Les mêmes raisons qui éloignent les femmes d’un travail violent et soutenu leur interdisent aussi les travaux plus dangereux encore d’une étude suivie. Leurs organes délicats se ressentiraient davantage des inconvénients inévitables qu’elle entraîne. Aussi un instinct salutaire semble-t-il les en écarter comme d’un précipice qui, pour être couvert de fleurs, n’en est pas moins affreux, et diriger leurs goûts vers les objets frivoles.

Roussel, 1861

La rédaction de cet ouvrage a été rendue possible par l’obtention d’une bourse Marie Curie de la Commission européenne et le séjour de recherche de deux ans que j’ai effectué au sein de l’Institut de Sciences Politiques Louvain-Europe. L’UCL m’a offert un environnement de travail amical et inspirant et la présence réconfortante et exigeante de Claire Dupuy, Clémentine Gutron et Virginie Van Ingelgom à toutes les étapes de l’écriture m’a permis de garder espoir. Elles font partie des nombreuses femmes dont l’instinct défaillant ne les a pas retenu de plonger dans le précipice de la recherche et qui m’ont accompagnées tout au long de ce travail: Laurie Boussaguet, Sara Casella Colombeau, Hélène Caune, Charlotte Dolez, Sophie Duchesne, Florence Faucher, Alice Gradel, Louise Hervier-Lartigot, Clémence Ledoux, Pauline Prat, Pauline Ravinet.

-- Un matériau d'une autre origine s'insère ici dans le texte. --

(** ** The peak of the rates of a series *)

Lemma select_peak_in (r : dict Z Q) y rate :
  select_peak r = Ok (y, rate) -> In (y, rate) r.
Proof.
  destruct r as [|x l]; [discriminate|]. unfold select_peak, Py.max_key.
  intros Hm. injection Hm as Hm.
  destruct (max_from_first snd l x [] []) as [before [after [Heq _]]];
    [constructor | constructor |].
  simpl in Heq. rewrite Heq, Hm. apply in_or_app. right. now left.
Qed.

Lemma rate_calc_Ok_inv (d r : dict Z Q) :
  dict_wf d -> rate_calc d = Ok r ->
  keys r = tl (keys (by_year d)).
Proof.
  intros Hwf Hr.
  destruct (Forall_Exists_dec (fun b : Q => ~ (b == 0)%Q)
              (fun b => match Qeq_dec b 0 with
                        | left E => right (fun H => H E)
                        | right N => left N
                        end)
              (removelast (map snd (by_year d)))) as [Hall|Hex].
  - rewrite (rate_calc_Ok d Hwf Hall) in Hr. injection Hr as <-.
    destruct (by_year d) as [|[y0 v0] rest]; [reflexivity|].
    apply rates_from_keys.
  - rewrite rate_calc_Raise in Hr; [discriminate|].
    revert Hex. apply Exists_impl. intros b Hb.
    destruct (Qeq_dec b 0); [assumption | contradiction].
Qed.

(** X18. The year reported as the peak is a year of the series that has
    an earlier year in the series: the earliest year is never the peak. *)
Theorem peak_year_has_predecessor (d r : dict Z Q) (y : Z) (rate : Q) :
  dict_wf d ->
  rate_calc d = Ok r ->
  select_peak r = Ok (y, rate) ->
  In y (keys d) /\ exists y0, In y0 (keys d) /\ y0 < y.
Proof.
  intros Hwf Hr Hpeak.
  pose proof (rate_calc_Ok_inv d r Hwf Hr) as Hkeys.
  pose proof (by_year_ascending d Hwf) as Hs.
  assert (Hperm : Permutation (keys (by_year d)) (keys d))
    by (apply Permutation_map, by_year_perm).
  assert (Hy : In y (keys r))
    by (apply in_map_iff; exists (y, rate); split;
        [reflexivity | now apply select_peak_in]).
  rewrite Hkeys in Hy.
  destruct (keys (by_year d)) as [|y0 ys]; [contradiction|].
  simpl in Hy. inversion Hs as [|? ? _ Hlt]; subst.
  rewrite Forall_forall in Hlt. split.
  - apply (Permutation_in _ Hperm). now right.
  - exists y0. split; [apply (Permutation_in _ Hperm); now left | now apply Hlt].
Qed.

Lemma peak_year_has_predecessor_witness :
  In 2001 (keys [(2004, 8%Q); (2000, 10%Q); (2001, 25%Q)]) /\
  exists y0, In y0 (keys [(2004, 8%Q); (2000, 10%Q); (2001, 25%Q)]) /\ y0 < 2001.
Proof.
  apply (peak_year_has_predecessor [(2004, 8%Q); (2000, 10%Q); (2001, 25%Q)]
           [(2001, (3 # 2)%Q); (2004, (-17 # 25)%Q)] 2001 (3 # 2)%Q).
  - unfold dict_wf; simpl. repeat constructor; simpl; intuition discriminate.
  - reflexivity.
  - reflexivity.
Defined.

Mes remerciements vont également à mon éditeur, Philippe Pochet, pour sa patience et ses conseils bienveillants. Le Centre d’études européennes de Sciences Po a constitué un autre environnement de travail et d’incubation stimulant.

Jacques Commaille, Renaud Dehousse, Agnès Hubert Pierre Muller, Bruno Palier m’ont offert leur confiance tout au long de mon parcours.

Ce livre doit tout à François, Aurèle et Joseph, transportés avec enthousiasme à Bruxelles pour qu’il voie le jour. Il leur est dédié.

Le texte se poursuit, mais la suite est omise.